TASTRONAUT

I’ve travelled to the future (currently nine hours ahead of GMT) and landed in an unfamiliar world. I’ve moved to rural Tasmania and I’ve bought an old gold rush bank building. It’s a whale of a house and it needs a lot of renovation. In the garden is an old shed which has been used for various things over the years. A dairy, I think; a stables; a home for sheepdogs, a rabbit fur outlet, serving the Australian hat industry and the burgeoning snooker table baize sector (I had no idea that snooker and billiard balls glide over iridescent rabbit fur).

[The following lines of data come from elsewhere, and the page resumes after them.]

(** The chunk at the head of the list to complete has arrived. *)
Lemma completing_acked id direction parts f h q o lane c l fin wire t acks v e :
  tinv id direction parts (mkTransfer f h q o (Completing ((lane, c) :: l)) fin wire t acks v e) -> acked_ok parts f (v_r v) (c_Offset c).
Proof.
  intros Hi. assert (Hk : known_chunk parts f c).
  { apply (ti_known _ _ _ _ Hi lane). unfold all_chunks. cbn. rewrite !elem_of_app, elem_of_cons. tauto. }
  pose proof (ti_done _ _ _ _ Hi lane c ltac:(cbn; constructor)) as Hr. cbn in Hr. destruct Hk as [H1 H2].
  destruct (c_Data c) as [|x d] eqn:E; [right; auto|]. left. destruct (H1 ltac:(done)) as (i & Hp & Ho). by exists i, (x :: d).
Qed.

Lemma tinv_completed id direction parts f h q o lane c l fin wire t acks v e :
  tinv id direction parts (mkTransfer f h q o (Completing ((lane, c) :: l)) fin wire t acks v e) ->
  tinv id direction parts (mkTransfer f h q o (Completing l) fin wire t acks v e).
Proof.
  intros [H1 H2 H3 H4 H5 H6 H7 H8 H9 H10 H11 H12]. split; try done; cbn [t_watch completing t_rx t_flow] in *.
  - unfold all_chunks in *. cbn [t_hand t_queued t_out t_watch completing] in *. intros lane' c' Hin. apply (H3 lane').
    rewrite !elem_of_app, elem_of_cons in *. tauto.
  - intros lane' c' Hin. apply (H4 lane'). by constructor.
Qed.

Lemma tinv_waiting id direction parts f h q o fin wire t acks v e :
  tinv id direction parts (mkTransfer f h q o (Completing []) fin wire t acks v e) ->
  tinv id direction parts (mkTransfer f h q o Waiting fin wire t acks v e).
Proof. intros [H1 H2 H3 H4 H5 H6 H7 H8 H9 H10 H11 H12]. by split. Qed.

In the main bank hall, flat to the street in the manner of Wild West towns, there’s the original vault with a Chubb door, made in Victoria Street in London. The vault, with its low arched ceiling and two feet thick walls, is lined with sandstone shelves that will at some point have carried the weight of gold. I can date the building back to 1856. It has, at various later times, been a supermarket, a barber’s shop and a farmhouse of sorts.

I’m here to prove to myself that you can teach this not-quite-old-yet dog new tricks. I’ve called the house MINA for reasons that will soon emerge and I’m planning on hosting something in this most unlikely and remote of venues in the near future.

In the meantime, I’m consulting for brands here in Australia and internationally, in between learning how to build and renovate. The last several years have been a period of change for all of us. Brexit, COVID, plus more than our own shares of personal challenge. For me, the question is whether refurbishment or reconstruction is the right approach. I’ve chosen to up-end everything. Whether it’s the right choice remains to be seen, but that’s in the nature of time and choice, eh? It was ever thus.